In recent years, the fish have been surprisingly close at the season opener. Last June my second zander hit on a cast of maybe twenty metres, right on the inner current seam of the groyne. A fish just under 50 cm that had taken the soft plastic during an extended pause on the drop. That's exactly the zone I'll target first this year.
Soft Plastics and Jig Heads: My Season-Opener Setup
After more than thirty years of zander fishing on the Rhine, I've settled on a setup for those first post-closed-season sessions that consistently delivers. The soft plastic should be between 9 and 12 cm. Not too big, because zander fresh off the spawn often aren't keyed in on XXL prey yet. And not too small, because on the Rhine you still need enough presence to get noticed in the current.
For colours, in the still slightly coloured early-summer water I rely on two variants: natural tones like perch pattern or greenback for the twilight phase, and brighter colours like white or chartreuse once full darkness sets in. The switch often happens at the exact moment you can no longer see your rod tip from the bank. That's when it's time for the more visible lure.
Jig head weight is the decisive factor — and as I said, this is where I make the same mental error every year before correcting myself. On the Rhine, many anglers instinctively reach for 18 or 21 g because the current demands it. But right inside the groyne, in the eddy, you don't need that. Here, 10 to 14 g is plenty. The lure shouldn't be dragged along the bottom — it should seduce on the drop. Every extra second the soft plastic takes to reach the bottom after a lift is another second of bite time.

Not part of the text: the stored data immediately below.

Lemma gemini_frames_inv frames sofar events s s' events' :
  gms_finished s = false ->
  gemini_inv s (sofar ++ events) -> st_fold gms_frame events frames s = (s', Ok events') ->
  gemini_inv s' (sofar ++ events') /\ gms_finished s' = false /\ gms_limits s' = gms_limits s.
Proof.
  revert events s. induction frames as [|f frames IH]; intros events s Hfin Hi; cbn [st_fold].
  - unfold st_ret. intros [= <- <-]. done.
  - intros (s1 & e1 & H1 & H2)%st_bind_Ok.
    apply (gemini_one_frame _ sofar) in H1 as (Hi1 & Hf1 & Hl1); [|done..].
    apply IH in H2 as (? & ? & ?); [|done..]. by rewrite <- Hl1.
Qed.

Lemma gemini_push_inv chunk sofar s s' events :
  gemini_inv s sofar -> gemini_push chunk s = (s', Ok events) ->
  gemini_inv s' (sofar ++ events) /\ gms_finished s' = false /\ gms_limits s' = gms_limits s.
Proof.
  intros [Ho Hc He Hb]. unfold gemini_push. intros (s1 & s2 & H1 & H)%st_bind_Ok.
  unfold st_get in H1. injection H1 as <- <-.
  destruct (gms_failed s || gms_finished s || gm_saw_terminal (gms_response s)) eqn:Hst; [done|].
  apply orb_false_iff in Hst as [[_ Hfin]%orb_false_iff _].
  apply st_bind_Ok in H as (s1 & u & H1 & H). unfold st_mod in H1. injection H1 as <- _.
  apply st_bind_Ok in H as (s1 & s2 & H1 & H). unfold st_get in H1. injection H1 as <- <-.
  apply st_bind_Ok in H as (s1 & u2 & H1 & H). apply gms_or_fail_Ok in H1 as [-> _].
  apply st_bind_Ok in H as (s1 & frames & H1 & H). apply gms_on_sse_Ok in H1 as [v ->].
  apply (gemini_frames_inv _ sofar) in H as (? & ? & ?); [done|done|].
  rewrite app_nil_r. by split.
Qed.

Only when I'm deliberately targeting the current seam outside the groyne — the transition between the eddy and the main flow — do I step up to 16 to 18 g. There, the lure needs more weight to avoid drifting uncontrollably. It sounds like a small detail, but this adjustment has consistently made the difference between one fish and five fish per night in recent years.

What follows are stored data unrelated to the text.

(* ===== verification/PumpSpec.v ===== *)
(** * From an upstream's answer to the data plane: what arrives

    [DecoderContract] is what the pump relies on: what a decoder has emitted is
    the beginning of a well-formed stream, and a decoder that accepts the end of
    the input has emitted a whole one.  Every protocol's decoder keeps it. *)
From S2P Require Import Prelude Sse Json Canonical UpstreamCommon.
From S2P Require Import Upstream UpstreamSpec ChatUpstream GeminiUpstream.
From S2P Require Import Transport DataPlane Pump.








Section Contracts.
Context `{HJ : JsonCrate} `{HA : AzureSerde} `{HG : GeminiSerde}.







End Contracts.

(** ** The pump *)
Section Pump.
Context `{HE : EventSerde} {D : Type} `{HD : DecoderContract D}.





End Pump.

(** ** The theorems *)
Section Theorems.
Context `{HJ : JsonCrate} `{HA : AzureSerde} `{HG : GeminiSerde} `{HE : EventSerde}.


(** A whole answer of a Responses or Messages upstream that decodes is accepted by the data
    plane exactly when it fits the response limit: its events are one created event, deltas, one
    usage and the completion, which is what the check of the answer demands. *)
Theorem whole_answers_accepted `{!EventSerdeLaws} (protocol : UpstreamProtocol) (request_id : string)
  (body : list Z) (now : Z) (events : list CanonicalEvent) :
  protocol = ProtoOpenAiResponses \/ protocol = ProtoAnthropic ->
  decode_response protocol UpstreamLimits_default request_id body = Ok events ->
  (exists id deltas usage, events = EvCreated id :: deltas ++ [EvUsage usage; EvCompleted] /\
     Forall is_delta deltas) /\
  response_events events now =
  if total (events_writes events) <=? JSON_BODY_LIMIT
  then Ok (mkUpstreamResponse (OutEvents events) now ReasonStop None ∅ None)
  else Err mkInvalidUpstreamExecutionResponse.
Proof.
  intros Hp Hd. unfold decode_response in Hd. apply check_Ok in Hd as [_ Hd].
  assert (complete_answer UpstreamLimits_default events) as Hc.
  { destruct Hp as [-> | ->]; [by eapply responses_complete_answer|by eapply anthropic_complete_answer]. }
  split; [apply Hc|]. apply (complete_answer_accepted UpstreamLimits_default); [by vm_compute|done].
Qed.
End Theorems.

(** ** Witnesses *)
(** Bytes that stand for three JSON texts. *)
#[local] Instance demo_json : JsonCrate := {|
  to_string _ := ""%string;
  from_str l :=
    if bool_decide (l = str_bytes "a")
    then Some (json_object [("id"%string, VString "r");
           ("choices"%string, VArray [json_object [("delta"%string, json_object
             [("content"%string, VString "hi")])]])])
    else if bool_decide (l = str_bytes "u")
    then Some (json_object [("choices"%string, VArray []);
           ("usage"%string, json_object [("prompt_tokens"%string, json_uint 3);
                                         ("completion_tokens"%string, json_uint 2)])])
    else if bool_decide (l = str_bytes "r")
    then Some (json_object [("id"%string, VString "r");
           ("output"%string, VArray [json_object [("type"%string, VString "message");
             ("content"%string, VArray [json_object [("type"%string, VString "output_text");
                                                     ("text"%string, VString "hi")]])]])])
    else None
|}.

#[local] Instance demo_azure : AzureSerde := {|
  from_value v := match v with
                  | VObject _ => Some (mkAzureUsage (value_get v "prompt_tokens" ≫= as_u64)
                                         (value_get v "completion_tokens" ≫= as_u64) None None ∅)
                  | _ => None end
|}.

#[local] Instance demo_gemini : GeminiSerde := fun _ => None.

#[local] Instance demo_events : EventSerde :=
  {| event_writes _ := [1]; events_writes l := [1; zlen l]; request_writes _ := [1] |}.

#[local] Instance demo_events_laws : EventSerdeLaws.
Proof. split; intros; repeat constructor; try done; unfold zlen; lia. Qed.


Definition demo_response : StreamingTransportResponse :=
  mkStreaming (mkHead 200 ∅) true 0 (16 * 1024 * 1024).



Definition demo_answer : list CanonicalEvent :=
  [EvCreated "r"; EvOutputTextDelta "responses_item_0" "hi"; EvUsage empty_usage; EvCompleted].

Lemma whole_answers_accepted_witness :
  decode_response ProtoOpenAiResponses UpstreamLimits_default "req" (str_bytes "r") = Ok demo_answer /\
  response_events demo_answer 7 = Ok (mkUpstreamResponse (OutEvents demo_answer) 7 ReasonStop None ∅ None).
Proof.
  assert (Hd : decode_response ProtoOpenAiResponses UpstreamLimits_default "req" (str_bytes "r")
               = Ok demo_answer) by (vm_compute; reflexivity).
  split; [exact Hd|].
  destruct (whole_answers_accepted ProtoOpenAiResponses "req" (str_bytes "r") 7 demo_answer
              (or_introl eq_refl) Hd) as [_ Hr].
  etransitivity; [exact Hr|reflexivity].
Defined.

(** A Responses upstream that sends a delta and a second completion after its
    completion. *)
Definition late_json : JsonCrate := {|
  to_string _ := ""%string;
  from_str l :=
    if bool_decide (l = str_bytes "c")
    then Some (json_object [("type"%string, VString "response.created");
           ("response"%string, json_object [("id"%string, VString "r")])])
    else if bool_decide (l = str_bytes "d")
    then Some (json_object [("type"%string, VString "response.output_text.delta");
           ("item_id"%string, VString "i"); ("delta"%string, VString "hi")])
    else Some (json_object [("type"%string, VString "response.completed")])
|}.

Definition frame_of (s : string) : list Z := str_bytes ("data: " +:+ s) ++ [10; 10].

Definition late_reads (cut : bool) : list ReadOutcome :=
  (if cut then [ReadChunk (frame_of "c" ++ frame_of "e"); ReadChunk (frame_of "d" ++ frame_of "e")]
   else [ReadChunk (frame_of "c" ++ frame_of "e" ++ frame_of "d" ++ frame_of "e")]) ++ [ReadEnd].

(** The same bytes pass or fail by where the chunks end: a delta and a second
    completion are forwarded when they share the completion's chunk, and are the
    upstream's failure when they come in the next. *)
Lemma late_events_forwarded :
  let pump cut := pump_stream (H3 := @upstream_stream_decoder late_json demo_azure demo_gemini)
                    (late_reads cut) demo_response
                    (stream_decoder ProtoOpenAiResponses UpstreamLimits_default "req") in
  (pump false).1 = ItemEvent <$> [EvCreated "r"; EvUsage empty_usage; EvCompleted;
                                  EvOutputTextDelta "i" "hi"; EvUsage empty_usage; EvCompleted] /\
  exists failure, (pump true).1 = (ItemEvent <$> [EvCreated "r"; EvUsage empty_usage; EvCompleted])
                                  ++ [ItemFailure failure].
Proof. split; [vm_compute; reflexivity|]. eexists. vm_compute. reflexivity. Qed.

The Magic of the First Hour After Dark
What I've experienced time and again during past season openers: the best phase doesn't start at dusk but roughly an hour after complete darkness falls. On a June evening, that means around half past ten, eleven o'clock, when everything has gone completely quiet and the last dog walkers have long gone home. During this phase, it's as though someone flips a switch.

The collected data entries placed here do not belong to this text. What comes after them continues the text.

Definition validate_data_image_url (value : string) : bool :=
  match split_once ","%char value with
  | None => false
  | Some (metadata, payload) =>
      match str_get_from 5 metadata with
      | None => false
      | Some metadata =>
          match split_on ";"%char metadata with
          | [mime; encoding] =>
              bool_decide (to_ascii_lowercase mime ∈ IMAGE_TYPES)
              && eq_ignore_ascii_case encoding "base64"
              && negb (str_is_empty payload)
              && is_some_and (fun decoded => negb (is_emptyb decoded))
                   (standard_decode (str_bytes payload))
          | _ => false
          end
      end
  end.

Definition decode_image_url (value : string) : result GatewayError string :=
  let? url := ok_or (url_parse value) invalid_request in
  let allowed :=
    if scheme_is_http_or_https (url_scheme url) then true
    else if bool_decide (url_scheme url = "data"%string) then validate_data_image_url value
    else false in
  check? guard_err (negb allowed) invalid_request;
  Ok (url_as_str url).
End Images.

(** * What the shared steps of request decoding guarantee

    The search for a free extension key ends, an inserted extension never
    replaces one the client sent, and the limits accept exactly the requests
    within them. *)

(** ** Free keys *)
Lemma numbered_inj prefix n m :
  0 <= n -> 0 <= m -> numbered prefix n = numbered prefix m -> n = m.
Proof.
  unfold numbered. intros ?? H. apply (inj (String.append prefix)) in H.
  apply (inj pretty) in H. lia.
Qed.

(** The keys tried from a suffix on. *)
Definition tried (base : string) (suffix : Z) (n : nat) : list string :=
  (fun i => numbered (base +:+ ".") (suffix + Z.of_nat i)) <$> seq 0 n.

Lemma tried_NoDup base suffix n : 0 <= suffix -> NoDup (tried base suffix n).
Proof.
  intros Hs. unfold tried. apply list.NoDup_fmap_2_strong; [|apply NoDup_seq].
  intros i j _ _ He. apply numbered_inj in He; lia.
Qed.

Lemma tried_S base suffix n :
  tried base suffix (S n) = numbered (base +:+ ".") suffix :: tried base (suffix + 1) n.
Proof.
  unfold tried. cbn [seq fmap list_fmap]. f_equal; [by rewrite Z.add_0_r|].
  rewrite <- fmap_S_seq, <- list_fmap_compose. apply list_fmap_ext. intros i x _. cbn. f_equal. lia.
Qed.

Last June I had three takes within forty minutes in exactly this window. I landed two, lost one right after the strike. Every contact came on the drop, all between fifteen and twenty-five metres out, all on the bright shad with a 12 g jig head. The zander had set up on the inner seam and were picking off the small roach that occasionally flashed at the surface in the beam of my head torch.
After midnight, things went quiet. Another two casts, then ten, then twenty. Nothing. The bite window had closed as abruptly as it had opened. Four zander on the first night after the closed season, the biggest just over 60 cm. No record fish, but that wasn't the point. It was about that feeling of finally being back on the water, feeling the bottom, feeling that tap through the line. And that's exactly the feeling I'm expecting again this June.
My Takeaway
The zander closed season runs until the end of May — regulations vary by country, so always check your local fishing laws — and until then, it's all about preparation, not fishing. Three things I'm taking from recent years into the coming season opener. First, fish lighter than you think. 10 to 14 g inside the groyne is almost always enough, and the longer drop phase produces significantly more bites. Second, look for current seams close to the bank. In early summer, zander often hold closer than you'd expect, especially in the groyne fields on the Lower Rhine. And third, be patient until it's properly dark. The first hour after nightfall is worth its weight in gold. Come June, I'll be back out there.